You mentioned LMI’s hands-on approach to supporting providers who participate in CMMI models. Why is participant education so important to model compliance?

The objective of CMMI models is to give participating providers flexibility to try things differently, so the “rules of the road” can sometimes be vague in terms of what methods are acceptable as we try to right-size the level of care to meet the individual’s needs while controlling costs. Educating participants about how the model works is key. We don’t want participants constantly looking over their shoulder; we want to lessen their compliance burden so they can focus on providing care.

LMI has worked to create a compliance approach for several CMS programs and CMMI models that utilizes education to improve participant understanding of the model requirements. This will help them remediate any compliance issues quickly and decrease the number of compliance issues in the model over time.

COVID-19 has put unprecedented strain on healthcare providers. How do you ensure compliance activities do not compound it?

Helping providers participate in CMMI models appropriately with minimal burden is always a priority. If compliance becomes a distraction from the core mission of providing patient care, that’s counterproductive to the model—even more so during a public health crisis.

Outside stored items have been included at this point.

(* ===== verification/FlatFileProps.v ===== *)
(** * FlatFS: properties of inodes and files

    The inode table as a store of checksummed records, and files as arrays
    of bytes that [flatfs_file_pwrite] patches and [flatfs_file_pread]
    reads. *)

From stdpp Require Import base list.
From Stdlib Require Import ZArith Lia.
From S2P Require Import Prelude TyCrypto TyCryptoProof FlatCrc FlatFs FlatAlloc FlatSuper FlatProps FlatFile FlatIO.

#[local] Opaque flatfs_crc32 ty_siphash24.

(** The inode table of [ti] inodes from block [its] ends before the
    freelist. *)
Definition table_ok (g : geom) (its ti : Z) : Prop := 2 <= its /\ 0 < ti /\ its * 16 + ti <= ge_fl g * 16.

(** A file that is neither inline nor checksummed and whose size the
    pointer tree can map. *)
Definition plain (inp : bmem) : Prop :=
  is_inline inp = false /\ has_crc inp = false /\ fget inp 0 i_size <= LMAX * 4096.

(** The bytes [o..o+n) of a file cut off at its size. *)
Definition window (byte : Z -> Z) (size o n : Z) : list Z :=
  map (fun i => byte (o + Z.of_nat i)) (seq 0 (Z.to_nat (Z.min n (size - o)))).

(** ** The inode table *)

Lemma zeroed_field m k v i : 248 <= k < 252 -> fset (upd m k v) 0 i_crc32 0 i = fset m 0 i_crc32 0 i.
Proof.
  intros Hk. unfold fset, i_crc32. cbn [f_off f_width].
  destruct (decide (248 <= i < 252)); [by rewrite !wr_in by (cbn; lia)|]. rewrite !wr_out by (cbn; lia). apply upd_ne. lia.
Qed.

Lemma verdict_damaged m k v :
  bytes_ok m -> 0 <= k < 256 -> 0 <= v < 256 -> v <> m k ->
  inode_verdict m = FLATFS_OK -> inode_verdict (upd m k v) <> FLATFS_OK.
Proof.
  intros Hm Hk Hv Hne. unfold inode_verdict.
  destruct (fget m 0 i_magic =? 0); [done|]. destruct (negb (_ =? FLATFS_INODE_MAGIC)); [done|].
  destruct (Z.eqb_spec (flatfs_crc32 (fset m 0 i_crc32 0) 0 256) (fget m 0 i_crc32)) as [E|]; [|done]. intros _.
  destruct (fget (upd m k v) 0 i_magic =? 0); [done|]. destruct (negb _); [done|].
  destruct (Z.eqb_spec (flatfs_crc32 (fset (upd m k v) 0 i_crc32 0) 0 256) (fget (upd m k v) 0 i_crc32)) as [E'|]; [|done].
  exfalso. assert (Hmv : bytes_ok (upd m k v)) by (by apply bytes_ok_upd).
  destruct (decide (248 <= k < 252)) as [Hc|Hc].
  - rewrite (crc32_ext _ (fset m 0 i_crc32 0) 0 0) in E' by (intros i _; by apply zeroed_field).
    rewrite E in E'. apply Hne. unfold fget, i_crc32 in E'. cbn [f_off f_width] in E'.
    rewrite <- (wr_self 4 m (0 + 248) k Hm), <- (upd_eq m k v), <- (wr_self 4 (upd m k v) (0 + 248) k Hmv), <- E'.
    by rewrite !wr_in by (cbn; lia).
  - assert (Hd : flatfs_crc32 (fset (upd m k v) 0 i_crc32 0) 0 256 <> flatfs_crc32 (fset m 0 i_crc32 0) 0 256).
    { apply crc32_one_byte with k.
      - by apply bytes_ok_wr.
      - by apply bytes_ok_wr.
      - lia.
      - unfold fset, i_crc32. cbn [f_off f_width]. rewrite !wr_out by (cbn; lia). rewrite Z.add_0_l, upd_eq. done.
      - intros i Hi Hik. unfold fset, wr. destruct (_ && _); [done|]. apply upd_ne. lia. }
    apply Hd. rewrite E, E'. apply fget_ext. cbn. intros i Hi. apply upd_ne. lia.
Qed.

(** C21. The inode table is a store of checksummed records.  An inode that
    is written reads back valid with every byte as written except the
    checksum field; every other inode of the table reads exactly as before,
    verdict included; and once any one byte of the stored record is damaged
    the read no longer succeeds. *)
Theorem inode_store_roundtrip (g : geom) (its ti : Z) (s : fs) (inp out : bmem) :
  geom_ok g -> table_ok g its ti -> vinv g its ti s -> bytes_ok inp -> bytes_ok out ->
  0 < fget inp 0 i_ino < ti -> fget inp 0 i_magic = FLATFS_INODE_MAGIC ->
  exists s', flatfs_inode_write s inp = (FLATFS_OK, s') /\ vinv g its ti s' /\
    (exists r, flatfs_inode_read s' (fget inp 0 i_ino) out = (FLATFS_OK, r) /\
       forall i, 0 <= i < 248 \/ 252 <= i < 256 -> r i = inp i) /\
    (forall ino, 0 < ino < ti -> ino <> fget inp 0 i_ino ->
       exists e r r', flatfs_inode_read s ino out = (e, r) /\ flatfs_inode_read s' ino out = (e, r') /\
         forall i, 0 <= i < 256 -> r' i = r i) /\
    (forall k v, 0 <= k < 256 -> 0 <= v < 256 -> let a := inode_ptr s' (fget inp 0 i_ino) + k in v <> f_buf s' a ->
       fst (flatfs_inode_read (with_buf s' (upd (f_buf s') a v)) (fget inp 0 i_ino) out) <> FLATFS_OK).
Proof.
  intros Hg Ht V Bi Bo Hino Hmag. destruct (inode_write_spec g Hg its ti Ht s inp V Bi Hino) as (Ew & V' & _).
  exists (stored its s inp). split; [done|]. split; [done|].
  assert (Hst : forall i, 0 <= i < 256 -> f_buf (stored its s inp) (its * 4096 + fget inp 0 i_ino * 256 + i) = stamped inp i).
  { intros i Hi. unfold stored. cbn [f_buf with_buf]. rewrite memcpy_in by lia. f_equal. lia. }
  assert (Hok : inode_verdict (stamped inp) = FLATFS_OK) by (by apply stamped_verdict).
  destruct (inode_addr g Hg its ti Ht _ _ V' Hino) as [Ea Hfit].
  assert (Hoth : forall ino i, ino <> fget inp 0 i_ino -> 0 <= i < 256 ->
    f_buf (stored its s inp) (its * 4096 + ino * 256 + i) = f_buf s (its * 4096 + ino * 256 + i)).
  { intros. apply stored_other; [lia|done|done]. }
  set (s' := stored its s inp) in *. clearbody s'. split; [|split].
  - destruct (inode_read_spec g Hg its ti Ht s' (fget inp 0 i_ino) out V' Hino) as (r & -> & Hr & _).
    exists r. split.
    + f_equal. rewrite <- Hok. apply verdict_ext. intros i Hi. rewrite memcpy_in by lia. rewrite <- Hst by done. f_equal. lia.
    + intros i Hi. rewrite Hr, Hst by lia. apply stamped_other. lia.
  - intros ino Hi Hne. destruct (inode_read_spec g Hg its ti Ht s ino out V Hi) as (r & Er & Hr & _).
    destruct (inode_read_spec g Hg its ti Ht s' ino out V' Hi) as (r' & Er' & Hr' & _).
    eexists _, r, r'. split; [exact Er|]. split.
    + rewrite Er'. f_equal. apply verdict_ext. intros i Hi'. rewrite !memcpy_in by lia.
      replace (its * 4096 + ino * 256 + (i - 0)) with (its * 4096 + ino * 256 + i) by lia. by apply Hoth.
    + intros i Hi'. rewrite Hr', Hr by done. by apply Hoth.
  - intros k v Hk Hv a Hne. unfold a in *. rewrite Ea in *.
    set (sd := with_buf s' (upd (f_buf s') (its * 4096 + fget inp 0 i_ino * 256 + k) v)).
    assert (Vd : vinv g its ti sd).
    { apply (vinv_ext g Hg its ti Ht s'); [done| | |done|done].
      - apply bytes_ok_upd; [|done]. apply (mi_bytes _ _ (ai_meta _ _ (vi_inv _ _ _ _ V'))).
      - intros i Hi. unfold sd. cbn [f_buf with_buf]. destruct (Z.eq_dec i (its * 4096 + fget inp 0 i_ino * 256 + k)); [left; lia|].
        right. by apply upd_ne. }
    destruct (inode_read_spec g Hg its ti Ht sd (fget inp 0 i_ino) out Vd Hino) as (r & -> & _). cbn [fst].
    rewrite (verdict_ext (upd (stamped inp) k v)).
    + apply verdict_damaged; [by apply stamped_bytes|done|done| |done]. by rewrite <- Hst by done.
    + intros i Hi. rewrite memcpy_in by lia. unfold sd. cbn [f_buf with_buf]. unfold upd.
      destruct (Z.eqb_spec i k) as [->|]; [by rewrite (proj2 (Z.eqb_eq _ _)) by lia|].
      rewrite (proj2 (Z.eqb_neq _ _)) by lia. rewrite <- Hst by done. f_equal. lia.
Qed.

(** ** A volume and an inode to evaluate on *)

Definition new_file : bmem := flatfs_inode_init (fun _ => 0) 1 0x81A4 0 0.

Definition vol_geom : geom := lay_geom vol_cap 64.

Lemma vol_geom_ok : geom_ok vol_geom /\ table_ok vol_geom 1028 64.
Proof.
  split; [apply lay_geom_ok, vol_fits|]. unfold table_ok, vol_geom, lay_geom, lay_fl, inode_blocks. cbn [ge_fl].
  change ((64 + 15) / 16) with 4. lia.
Qed.

Lemma vol_open_ok : vinv vol_geom 1028 64 vol_open /\ sbget vol_open sb_free_blocks = 66.
Proof.
  destruct vol_ok as (SF & SB & Hst). destruct (alloc_init_inv vol vol_cap 64 vol_fits SF SB Hst) as (s' & E & I & _ & Hout).
  unfold vol_open. rewrite E. cbn [snd]. pose proof (lay_bounds vol_cap 64 vol_fits) as (L1 & _).
  assert (Hf : forall f, 0 <= f_off f -> f_off f + Z.of_nat (f_width f) <= 4096 -> sbget s' f = sbget vol f).
  { intros f F1 F2. apply fget_ext. intros i Hi. apply Hout. lia. }
  split; [constructor; [done|..]|]; rewrite Hf by (cbn; lia); unfold sbget.
  - apply (sf_its _ _ _ SF).
  - apply (sf_ti _ _ _ SF).
  - rewrite (sf_free _ _ _ SF). by vm_compute.
Qed.

Lemma new_file_bytes : bytes_ok new_file.
Proof. unfold new_file, flatfs_inode_init, fset. repeat apply bytes_ok_wr. apply bytes_ok_memset; [lia|]. intros i. lia. Qed.

Lemma new_file_roots k : 0 <= k < 12 -> sroot new_file k = 0.
Proof.
  intros Hk. unfold sroot, fget. apply rd_zero. intros i Hi. unfold new_file, flatfs_inode_init, fset, i_blk_ptr, i_data_off in *.
  cbn [f_off f_width] in *. rewrite !wr_out by (cbn in *; lia). apply memset_in. unfold FLATFS_INODE_SIZE. cbn in Hi. lia.
Qed.

Lemma new_file_ok m : file_ok vol_geom m new_file.
Proof.
  assert (Hz : forall sl, slot_ok sl -> sval m new_file sl = 0).
  { intros [k|j|i|i j] Hs; cbn [sval sparent sindex]; rewrite ?new_file_roots by (cbn in Hs; lia); done. }
  constructor; [apply new_file_bytes|..]; intros sl *; [|intros Hs]; intros Hs1; rewrite Hz by done; done.
Qed.

Lemma new_file_fields : fget new_file 0 i_ino = 1 /\ fget new_file 0 i_magic = FLATFS_INODE_MAGIC /\ plain new_file.
Proof. unfold plain. vm_compute. repeat split; congruence. Qed.

Lemma inode_store_roundtrip_witness :
  exists s', flatfs_inode_write vol_open new_file = (FLATFS_OK, s') /\
    exists r, flatfs_inode_read s' (fget new_file 0 i_ino) (fun _ => 0) = (FLATFS_OK, r).
Proof.
  destruct vol_geom_ok as [Hg Ht], vol_open_ok as [V _], new_file_fields as (Ei & Em & _).
  destruct (inode_store_roundtrip vol_geom 1028 64 vol_open new_file (fun _ => 0) Hg Ht V new_file_bytes) as (s' & E & _ & (r & Er & _) & _).
  - intros i. lia.
  - rewrite Ei. lia.
  - exact Em.
  - exists s'. split; [exact E|]. exists r. exact Er.
Defined.

(** ** Files *)

(** Reading a plain file returns a window of its bytes. *)
Lemma pread_window g s inp o n :
  geom_ok g -> bytes_ok (f_buf s) -> file_ok g (f_buf s) inp -> plain inp -> 0 <= o -> 0 <= n ->
  exists s', flatfs_file_pread s inp o n = Some (inr (window (fbyte (f_buf s) inp) (fget inp 0 i_size) o n), s').
Proof.
  intros Hg Bs F (Hi & Hc & Hs) Ho Hn. destruct (pread_spec g Hg s inp o n F Bs Hi Hc Ho Hn Hs) as (s' & _ & E).
  exists s'. exact E.
Qed.

Lemma window_ext f f' size o n :
  0 <= o -> (forall k, 0 <= k < size -> f k = f' k) -> window f size o n = window f' size o n.
Proof. intros Ho H. apply map_ext_in. intros i Hi%in_seq. apply H. lia. Qed.

(** Two copies of an inode that agree on its 256 bytes, checksum aside, are
    the same file. *)
Section Copy.
Context (g : geom) (m inp inp' : bmem).
Context (Hb : bytes_ok inp') (He : forall i, 0 <= i < 248 \/ 252 <= i < 256 -> inp' i = inp i).

Lemma copy_field f : 0 <= f_off f -> f_off f + Z.of_nat (f_width f) <= 248 -> fget inp' 0 f = fget inp 0 f.
Proof using He. intros F1 F2. apply fget_ext. intros i Hi. apply He. lia. Qed.

Lemma copy_plain : plain inp -> plain inp'.
Proof using He. unfold plain, is_inline, has_crc. by rewrite !copy_field by (cbn; lia). Qed.

Lemma copy_roots k : 0 <= k < 12 -> sroot inp' k = sroot inp k.
Proof using He. intros Hk. apply sroot_ext; [done|]. intros i Hi. apply He. lia. Qed.

Lemma copy_ok : file_ok g m inp -> file_ok g m inp'.
Proof using Hb He. apply file_inode; [apply copy_roots|done]. Qed.

Lemma copy_byte k : 0 <= k < LMAX * 4096 -> fbyte m inp' k = fbyte m inp k.
Proof using He.
  intros Hk. unfold fbyte, fdata. rewrite (sval_inode m inp inp' copy_roots); [done|].
  apply slot_of_ok. clear - Hk. unfold LMAX in *. zlia.
Qed.
End Copy.

(** The inode that a write stored, read back, is the written file. *)
Lemma wrote_reopen g its ti off data s inp s' inp' out :
  geom_ok g -> table_ok g its ti -> wrote g its ti off data s inp s' inp' -> plain inp ->
  fget inp 0 i_magic = FLATFS_INODE_MAGIC -> 0 < fget inp 0 i_ino < ti ->
  off + Z.of_nat (length data) <= LMAX * 4096 -> bytes_ok out ->
  exists r, flatfs_inode_read s' (fget inp 0 i_ino) out = (FLATFS_OK, r) /\
    fget r 0 i_size = Z.max (fget inp 0 i_size) (off + Z.of_nat (length data)) /\
    file_ok g (f_buf s') r /\ plain r /\
    (forall k, 0 <= k < LMAX * 4096 -> fbyte (f_buf s') r k = fbyte (f_buf s') inp' k) /\
    (forall sl, slot_ok sl -> sval (f_buf s') r sl = sval (f_buf s') inp' sl).
Proof.
  intros Hg Ht [W1 W2 W3 W4 W5 W6 W7 W8] (Pi & Pc & Ps) Hmag Hino Hmax Bo.
  destruct (inode_read_spec g Hg its ti Ht s' (fget inp 0 i_ino) out W1 Hino) as (r & Er & Hr & Br). specialize (Br Bo).
  assert (Hcopy : forall i, 0 <= i < 248 \/ 252 <= i < 256 -> r i = inp' i).
  { intros i Hi. rewrite Hr, W6 by lia. apply stamped_other. lia. }
  assert (Hok : inode_verdict (memcpy out 0 (f_buf s') (its * 4096 + fget inp 0 i_ino * 256) 256) = FLATFS_OK).
  { rewrite (verdict_ext (stamped inp')).
    - apply stamped_verdict; [apply W2|]. rewrite <- Hmag. apply fget_ext. cbn. intros i Hi. apply W5. lia.
    - intros i Hi. rewrite memcpy_in by lia. rewrite <- W6 by done. f_equal. lia. }
  rewrite Hok in Er. assert (Pp' : plain inp').
  { unfold plain, is_inline, has_crc. rewrite W4. rewrite (fget_ext inp inp' 0 i_flags) by (cbn; intros; apply W5; lia).
    split_and!; [exact Pi|exact Pc|lia]. }
  exists r. split; [exact Er|]. split; [by rewrite (copy_field inp' r Hcopy) by (cbn; lia)|].
  split; [by apply (copy_ok g _ inp')|]. split; [by apply (copy_plain inp')|].
  split; [intros k; by apply copy_byte|]. intros sl. apply (sval_inode _ _ _ (copy_roots inp' r Hcopy)).
Qed.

At LMI, we increasingly rely on data-driven oversight to reduce the burden shared by model participants. By restructuring our compliance processes to leverage data more effectively, we are monitoring model health and identifying risks for mitigation, leading to targeted remediation. So long as providers are acting in good faith, compliance actions should be supportive, cooperative, and educational rather than punitive, especially in this environment. We want all parties to have the best opportunity for success and to deliver the high-quality healthcare our citizens need.